**What the task asks**
Beginning at the top of the data below, write out every line exactly until you reach the line with "get* b := q", and include that line.

**Records for processing**

(** [T::decode(r.get_bytes()?)?]: a value with its own decoder, in a field *)
Definition carried {E F A} `{FromWire E} (dec : bytes -> result F A) (f : F -> E) : Get E A :=
  get* b := q get_bytes in glift (map_err f (dec b)).

(** A counted list: [n = r.get_u32()?; if n > cap { return Err(err) }]. *)
Definition counted {E A} `{FromWire E} (cap : Z) (err : E) (g : Get E A) : Get E (list A) :=
  get* n := q get_u32 in if decide (n > cap) then gfail err else get_times (Z.to_nat n) g.

(** A [u64] over the [u32] wire, high half first. *)
Definition u64_halves {E} (get_hi get_lo : Get E Z) : Get E Z :=
  get* hi := get_hi in get* lo := get_lo in gret (Z.lor (Z.shiftl hi 32) lo).

Definition put_u64_halves (v : Z) (w : Writer) : Writer :=
  w |> put_u32 (u32_wrap (Z.shiftr v 32)) |> put_u32 (u32_wrap v).

(** ** Field codecs *)

Section Fields.
Context {E : Type} `{FW : FromWire E}.

Definition is_u8 (z : Z) : Prop := 0 <= z < 256.
Definition short (b : bytes) : Prop := zlen b <= MAX_FRAME.

#[global] Instance is_u8_dec z : Decision (is_u8 z).
Proof. unfold is_u8. apply _. Defined.
#[global] Instance short_dec b : Decision (short b).
Proof. unfold short. apply _. Defined.

#[global] Instance codec_u8 : Codec (q (E:=E) get_u8) (fun v => [byte_of v]) is_u8.
Proof.
  split; [intros; by apply decodes_q, decodes_u8|].
  intros r x r' Hw H%inverts_q. by apply inverts_u8.
Qed.

#[global] Instance codec_u32 : Codec (q (E:=E) get_u32) (be_bytes 4) is_u32.
Proof.
  split; [intros; by apply decodes_q, decodes_u32|].
  intros r x r' Hw H%inverts_q. by apply inverts_u32.
Qed.
Definition target_encode (t : VouchTarget) : bytes :=
  into_vec (match t with
  | TAccount fp => w_new |> put_u8 0 |> put_bytes fp
  | TNameBinding account name_tag => w_new |> put_u8 1 |> put_bytes account |> put_bytes name_tag
  | TLeaf fp => w_new |> put_u8 2 |> put_bytes fp
  end).

(** [fp48] and [fp8] are [sized]. *)
Definition target_read : Get unit VouchTarget :=
  get* tag := q get_u8 in
  if decide (tag = 0) then get* fp := sized 48 tt in gret (TAccount fp)
  else if decide (tag = 1) then
    get* account := sized 48 tt in get* name_tag := sized 8 tt in gret (TNameBinding account name_tag)
  else if decide (tag = 2) then get* fp := sized 48 tt in gret (TLeaf fp)
  else gfail tt.

Definition target_decode (b : bytes) : option VouchTarget := to_option (run_get (strict target_read) b).

(** ** Vouches *)

Record Vouch : Type := mkVouch {
  vc_target : VouchTarget; vc_context : bytes; vc_epoch : Z; vc_asserted_at : Z; vc_sig : bytes;
  vc_voucher : IdentityPublic }.

Definition vouch_encode (v : Vouch) : bytes :=
  w_new |> put_bytes (target_encode (vc_target v)) |> put_bytes (vc_context v)
        |> put_u64_halves (vc_epoch v) |> put_u64_halves (vc_asserted_at v)
        |> put_bytes (vc_sig v) |> put_bytes (sig_vk (vc_voucher v)) |> into_vec.

Definition vouch_read : Get unit Vouch :=
  get* target := nested target_read in
  get* context := sized 32 tt in
  get* epoch := u64_halves (q get_u32) (q get_u32) in
  get* asserted_at := u64_halves (q get_u32) (q get_u32) in
  get* sig := q get_vec in
  get* vk := q get_vec in
  gret (mkVouch target context epoch asserted_at sig (mkIdentityPublic vk)).

Definition vouch_decode (b : bytes) : option Vouch := to_option (run_get (strict vouch_read) b).

Definition VOUCH_SIG_LABEL : bytes := bstr "talkrypt-vouch-v1".

Definition vouch_signed_bytes (target : VouchTarget) (context : bytes) (epoch asserted_at : Z) : bytes :=
  w_new |> put_bytes VOUCH_SIG_LABEL |> put_bytes (target_encode target) |> put_bytes context
        |> put_u64_halves epoch |> put_u64_halves asserted_at |> into_vec.

Definition signed_bytes (v : Vouch) : bytes :=
  vouch_signed_bytes (vc_target v) (vc_context v) (vc_epoch v) (vc_asserted_at v).

Definition target_fp (v : Vouch) : bytes :=
  match vc_target v with
  | TAccount fp | TLeaf fp => fp
  | TNameBinding account _ => account
  end.

Section Signing.
Context {P : Primitives}.

Definition vouch_verify (v : Vouch) : bool := is_ok (id_verify (vc_voucher v) (signed_bytes v) (vc_sig v)).

Definition sign_vouch (voucher : IdentityKeyPair) (target : VouchTarget) (context : bytes) (epoch asserted_at : Z) : Vouch :=
  let sig := id_sign voucher (vouch_signed_bytes target context epoch asserted_at) in
  mkVouch target context epoch asserted_at sig (id_public voucher).

End Signing.

(** ** Policies *)

Inductive Relationship : Type := Friend | Contact_ | Stranger.

Record VouchWeighting : Type := mkWeighting { vw_friend : Z; vw_contact : Z; vw_stranger : Z }.

Definition default_weighting : VouchWeighting := mkWeighting 4 2 1.

Definition weight_for (w : VouchWeighting) (r : Relationship) : Z :=
  match r with Friend => vw_friend w | Contact_ => vw_contact w | Stranger => vw_stranger w end.

Inductive VoucherEligibility : Type := AnyLinked | ContactsOfViewer | Transitive (depth : Z).
Inductive Threshold : Type := Count (c : Z) | Percent (p : Z).

#[export] Instance threshold_eq_dec : EqDecision Threshold.
Proof. solve_decision. Defined.

Record VouchPolicy : Type := mkPolicy {
  vp_eligibility : VoucherEligibility; vp_weighting : VouchWeighting; vp_threshold : Threshold;
  vp_freshness_interval_rounds : Z }.

Definition default_policy : VouchPolicy := mkPolicy AnyLinked default_weighting (Count u32_max) 64.

Definition put_eligibility (e : VoucherEligibility) (w : Writer) : Writer :=
  match e with
  | AnyLinked => w |> put_u8 0
  | ContactsOfViewer => w |> put_u8 1
  | Transitive depth => w |> put_u8 2 |> put_u8 depth
  end.
Definition put_threshold (t : Threshold) (w : Writer) : Writer :=
  match t with
  | Count c => w |> put_u8 0 |> put_u32 c
  | Percent p => w |> put_u8 1 |> put_u8 p
  end.

Definition policy_encode (p : VouchPolicy) : bytes :=
  w_new |> put_eligibility (vp_eligibility p)
        |> put_u32 (vw_friend (vp_weighting p)) |> put_u32 (vw_contact (vp_weighting p))
        |> put_u32 (vw_stranger (vp_weighting p))
        |> put_threshold (vp_threshold p) |> put_u32 (vp_freshness_interval_rounds p) |> into_vec.

Definition get_eligibility : Get unit VoucherEligibility :=
  get* tag := q get_u8 in
  if decide (tag = 0) then gret AnyLinked
  else if decide (tag = 1) then gret ContactsOfViewer
  else if decide (tag = 2) then get* depth := q get_u8 in gret (Transitive depth)
  else gfail tt.
Definition get_weighting : Get unit VouchWeighting :=
  get* friend := q get_u32 in get* contact := q get_u32 in get* stranger := q get_u32 in
  gret (mkWeighting friend contact stranger).
Definition get_threshold : Get unit Threshold :=
  get* tag := q get_u8 in
  if decide (tag = 0) then get* c := q get_u32 in gret (Count c)
  else if decide (tag = 1) then get* p := q get_u8 in gret (Percent p)
  else gfail tt.

Definition policy_read : Get unit VouchPolicy :=
  get* eligibility := get_eligibility in
  get* weighting := get_weighting in
  get* threshold := get_threshold in
  get* rounds := q get_u32 in
  gret (mkPolicy eligibility weighting threshold rounds).

Definition policy_decode (b : bytes) : option VouchPolicy := to_option (run_get (strict policy_read) b).

(** ** Evaluation *)

Record VoucherView : Type := mkView {
  vv_voucher_fp : bytes; vv_relationship : Relationship; vv_rounds_since_witnessed : Z;
  vv_grouping : option bytes }.

Record VouchDecision : Type := mkDecision {
  vd_weighted_score : Z; vd_vouched : bool; vd_inflation_rejected : bool; vd_flagged : list bytes }.

Definition age_decay (rounds interval : Z) : Z :=
  if decide (interval = 0 \/ rounds >= interval) then 0
  else (interval - rounds) * 1000 / interval.

Definition eligible (v : VoucherView) (e : VoucherEligibility) : bool :=
  match e with
  | AnyLinked => true
  | ContactsOfViewer => match vv_relationship v with Friend | Contact_ => true | Stranger => false end
  | Transitive _ => true
  end.

(** [.iter().map(f).sum()] *)
Definition zsum {A} (f : A -> Z) (l : list A) : Z := foldr (fun a s => f a + s) 0 l.

Definition eligibles (vs : list VoucherView) (p : VouchPolicy) : list VoucherView :=
  filter (fun v => Is_true (eligible v (vp_eligibility p))) vs.

Definition view_weight (p : VouchPolicy) (v : VoucherView) : Z := weight_for (vp_weighting p) (vv_relationship v).

Definition meets_threshold (score : Z) (vs : list VoucherView) (p : VouchPolicy) : bool :=
  match vp_threshold p with
  | Count c => bool_decide (score >= c)
  | Percent pc =>
      let max := zsum (view_weight p) (eligibles vs p) in
      if decide (max = 0) then false else bool_decide (Z.max score 0 * 100 >= pc * max)
  end.
Definition descriptor_read : Get CoreError ChatDescriptor :=
  get* version := get_version in
  get* topology := get_topology in
  get* persistence := get_persistence in
  get* suite_id := get_utf8 in
  get* suite_params := q get_vec in
  get* endpoints := counted MAX_ENDPOINTS (CMalformed "too many endpoints") get_utf8 in
  get* invite_token := q get_vec in
  get* channel := get_utf8 in
  get* group := flag in
  get* channel_marking := get_opt in
  get* name_trust_policy := since (bool_decide (version >= 2)) SignalStyle get_trust in
  get* amplify := since (bool_decide (version >= 3)) false flag in
  get* predicate := since (bool_decide (version >= 3)) None get_predicate in
  get* message_padding := since (bool_decide (version >= 4)) None get_padding in
  get* vouch_policy := since (bool_decide (version >= 5)) default_policy get_policy in
  get* promotion := since (bool_decide (version >= 6)) None get_promotion in
  get* require_anon := since (bool_decide (version >= 7)) false flag in
  gret (mkDescriptor version topology persistence suite_id suite_params endpoints invite_token channel group
          channel_marking name_trust_policy amplify predicate message_padding vouch_policy promotion require_anon None).

Definition decode_bytes (b : bytes) : result CoreError ChatDescriptor :=
  run_get (strict_err (CMalformed "trailing descriptor bytes") descriptor_read) b.

(** ** Text form *)

(** The encodings of the characters with the Unicode property White_Space. *)
Definition WHITE_SPACE : list bytes :=
  fmap (M:=list) (fmap (M:=list) byte_of)
    ([[9]; [10]; [11]; [12]; [13]; [32]; [194; 133]; [194; 160]; [225; 154; 128]]
     ++ ((fun i => [226; 128; i]) <$> seqZ 128 11)
     ++ [[226; 128; 168]; [226; 128; 169]; [226; 128; 175]; [226; 129; 159]; [227; 128; 128]]).

Definition strip_prefix (p s : bytes) : option bytes :=
  if decide (take (length p) s = p) then Some (drop (length p) s) else None.

(** Strip one of [ws] again and again; every turn but the last shortens [s]. *)
Fixpoint trim_with (fuel : nat) (ws : list bytes) (s : bytes) : bytes :=
  match fuel with
  | O => s
  | S fuel => match head (omap (fun w => strip_prefix w s) ws) with Some s' => trim_with fuel ws s' | None => s end
  end.

(** [str::trim] on the UTF-8 bytes *)
Definition trim (s : bytes) : bytes :=
  let s := trim_with (length s) WHITE_SPACE s in
  reverse (trim_with (length s) (reverse <$> WHITE_SPACE) (reverse s)).

Definition to_uri (d : ChatDescriptor) : bytes := URI_SCHEME ++ b32_encode (encode_bytes d).

Definition from_uri (uri : bytes) : result CoreError ChatDescriptor :=
  let* body := ok_or (strip_prefix URI_SCHEME uri) (CMalformed "missing talkrypt:// scheme") in
  let* b := ok_or (b32_decode (trim body)) (CMalformed "bad base32") in
  decode_bytes b.

(** ** Well-formed descriptors *)

Definition version_ok (v : Z) : Prop := 1 <= v <= DESCRIPTOR_VERSION.
Definition predicate_ok (p : option Predicate) : Prop :=
  match p with Some p => pred_ok p /\ short (pred_encode p) | None => True end.
Definition padding_ok (p : option Z) : Prop := match p with Some s => is_u32 s /\ s <> 0 | None => True end.
Definition promotion_ok (p : option PromotionMeta) : Prop :=
  match p with Some m => is_u8 (pm_tier m) /\ str_ok (pm_onion m) | None => True end.

(** The field is of the descriptor's version, or at its default. *)
Definition field_since {A} (d : ChatDescriptor) (v : Z) (ok : A -> Prop) (dflt x : A) : Prop :=
  if bool_decide (cd_version d >= v) then ok x else x = dflt.

Record descriptor_ok (d : ChatDescriptor) : Prop := {
  do_version : version_ok (cd_version d);
  do_suite : str_ok (cd_suite_id d);
  do_params : short (cd_suite_params d);
  do_endpoints : list_ok MAX_ENDPOINTS str_ok (cd_endpoints d);
  do_token : short (cd_invite_token d);
  do_channel : str_ok (cd_channel d);
  do_marking : opt_ok (cd_channel_marking d);
  do_trust : field_since d 2 (fun _ => True) SignalStyle (cd_name_trust_policy d);
  do_amplify : field_since d 3 (fun _ => True) false (cd_amplify_isolated d);
  do_predicate : field_since d 3 predicate_ok None (cd_access_predicate d);
  do_padding : field_since d 4 padding_ok None (cd_message_padding d);
  do_policy : field_since d 5 policy_ok default_policy (cd_vouch_policy d);
  do_promotion : field_since d 6 promotion_ok None (cd_promotion d);
  do_anon : field_since d 7 (fun _ => True) false (cd_require_anon d);
  do_password : cd_password d = None }.

Definition enc_predicate (p : option Predicate) : bytes :=
  match p with Some p => [byte_of 1] ++ enc_bytes (pred_encode p) | None => [byte_of 0] end.
Definition enc_promotion (p : option PromotionMeta) : bytes :=
  match p with Some m => [byte_of 1] ++ [byte_of (pm_tier m)] ++ enc_bytes (pm_onion m) | None => [byte_of 0] end.
Definition enc_since (d : ChatDescriptor) (v : Z) (e : bytes) : bytes := if bool_decide (cd_version d >= v) then e else [].

Definition enc_descriptor (d : ChatDescriptor) : bytes :=
  be_bytes 4 (cd_version d) ++ [byte_of (topology_tag (cd_topology d))] ++ [byte_of (persistence_tag (cd_persistence d))]
  ++ enc_bytes (cd_suite_id d) ++ enc_bytes (cd_suite_params d) ++ enc_list enc_bytes (cd_endpoints d)
  ++ enc_bytes (cd_invite_token d) ++ enc_bytes (cd_channel d) ++ [byte_of (b2z (cd_group d))] ++ enc_opt (cd_channel_marking d)
  ++ enc_since d 2 [byte_of (trust_tag (cd_name_trust_policy d))]
  ++ enc_since d 3 [byte_of (b2z (cd_amplify_isolated d))] ++ enc_since d 3 (enc_predicate (cd_access_predicate d))
  ++ enc_since d 4 (be_bytes 4 (default 0 (cd_message_padding d)))
  ++ enc_since d 5 (enc_bytes (policy_encode (cd_vouch_policy d)))
  ++ enc_since d 6 (enc_promotion (cd_promotion d)) ++ enc_since d 7 [byte_of (b2z (cd_require_anon d))] ++ [].

Lemma enc_since_app d v a b : enc_since d v (a ++ b) = enc_since d v a ++ enc_since d v b.
Proof. unfold enc_since. by case_bool_decide. Qed.

Lemma into_vec_since d v f e w :
  (forall w, into_vec (f w) = into_vec w ++ e) -> into_vec (from_version d v f w) = into_vec w ++ enc_since d v e.
Proof.
  intros Hf. unfold from_version, enc_since. case_decide as Hd; [by rewrite Hf, bool_decide_true|].
  by rewrite bool_decide_false, app_nil_r.
Qed.

Lemma into_vec_put_predicate p w : into_vec (put_predicate p w) = into_vec w ++ enc_predicate p.
Proof. destruct p; unfold put_predicate, enc_predicate; by wire_norm. Qed.
Lemma into_vec_put_promotion p w : into_vec (put_promotion p w) = into_vec w ++ enc_promotion p.
Proof. destruct p; unfold put_promotion, enc_promotion; by wire_norm. Qed.

Lemma encode_bytes_norm d : encode_bytes d = enc_descriptor d.
Proof.
  unfold encode_bytes, enc_descriptor.
  rewrite (into_vec_since _ _ _ [byte_of (b2z (cd_require_anon d))]) by (intros; apply into_vec_put_u8).
  rewrite (into_vec_since _ _ _ (enc_promotion (cd_promotion d))) by (intros; apply into_vec_put_promotion).
  rewrite (into_vec_since _ _ _ (enc_bytes (policy_encode (cd_vouch_policy d)))) by (intros; apply into_vec_put_bytes).
  rewrite (into_vec_since _ _ _ (be_bytes 4 (default 0 (cd_message_padding d)))) by (intros; apply into_vec_put_u32).
  rewrite (into_vec_since _ 3 _ ([byte_of (b2z (cd_amplify_isolated d))] ++ enc_predicate (cd_access_predicate d)))
    by (intros; by rewrite into_vec_put_predicate, into_vec_put_u8, (assoc (++))).
  rewrite (into_vec_since _ _ _ [byte_of (trust_tag (cd_name_trust_policy d))]) by (intros; apply into_vec_put_u8).
  rewrite into_vec_put_opt, into_vec_put_u8, !into_vec_put_bytes, (into_vec_put_each put_bytes enc_bytes) by (intros; apply into_vec_put_bytes).
  wire_norm. unfold enc_list. rewrite be_bytes_4_wrap, app_nil_r, <- ?(assoc (++)).
  by rewrite enc_since_app, <- !(assoc (++)).
Qed.

(** ** Each field of the reader *)

Lemma ok_or_inv {A E} (o : option A) (err : E) x : ok_or o err = Ok x <-> o = Some x.
Proof. destruct o; cbn; naive_solver. Qed.

#[local] Instance codec_utf8 : Codec get_utf8 enc_bytes str_ok.
Proof. exact (codec_text (CMalformed "invalid utf-8")). Qed.

(** A tag byte that [g] maps to a value. *)
Lemma codec_enum {A} (dec : Z -> result CoreError A) (tag : A -> Z) :
  (forall a, is_u8 (tag a)) -> (forall t a, dec t = Ok a <-> t = tag a) ->
  Codec (get* t := q get_u8 in glift (dec t)) (fun a => [byte_of (tag a)]) (fun _ => True).
Proof.
  intros Ht Hdec. split.
  - intros a _. rewrite <- (app_nil_r [byte_of _]). apply decodes_u8_tag; [apply Ht|].
    rewrite (proj2 (Hdec (tag a) a) eq_refl). apply decodes_lift.
  - intros r a r' Hw H. unfold gbind, glift in H. apply rbind_Ok in H as ([t r1] & H1%inverts_q & H).
    destruct (inverts_u8 _ _ _ Hw H1) as (? & E1 & _). apply rbind_Ok in H as (a' & H2 & [= <- <-]).
    apply Hdec in H2 as ->. done.
Qed.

**Result of the task**
(** [T::decode(r.get_bytes()?)?]: a value with its own decoder, in a field *)
Definition carried {E F A} `{FromWire E} (dec : bytes -> result F A) (f : F -> E) : Get E A :=
  get* b := q get_bytes in glift (map_err f (dec b)).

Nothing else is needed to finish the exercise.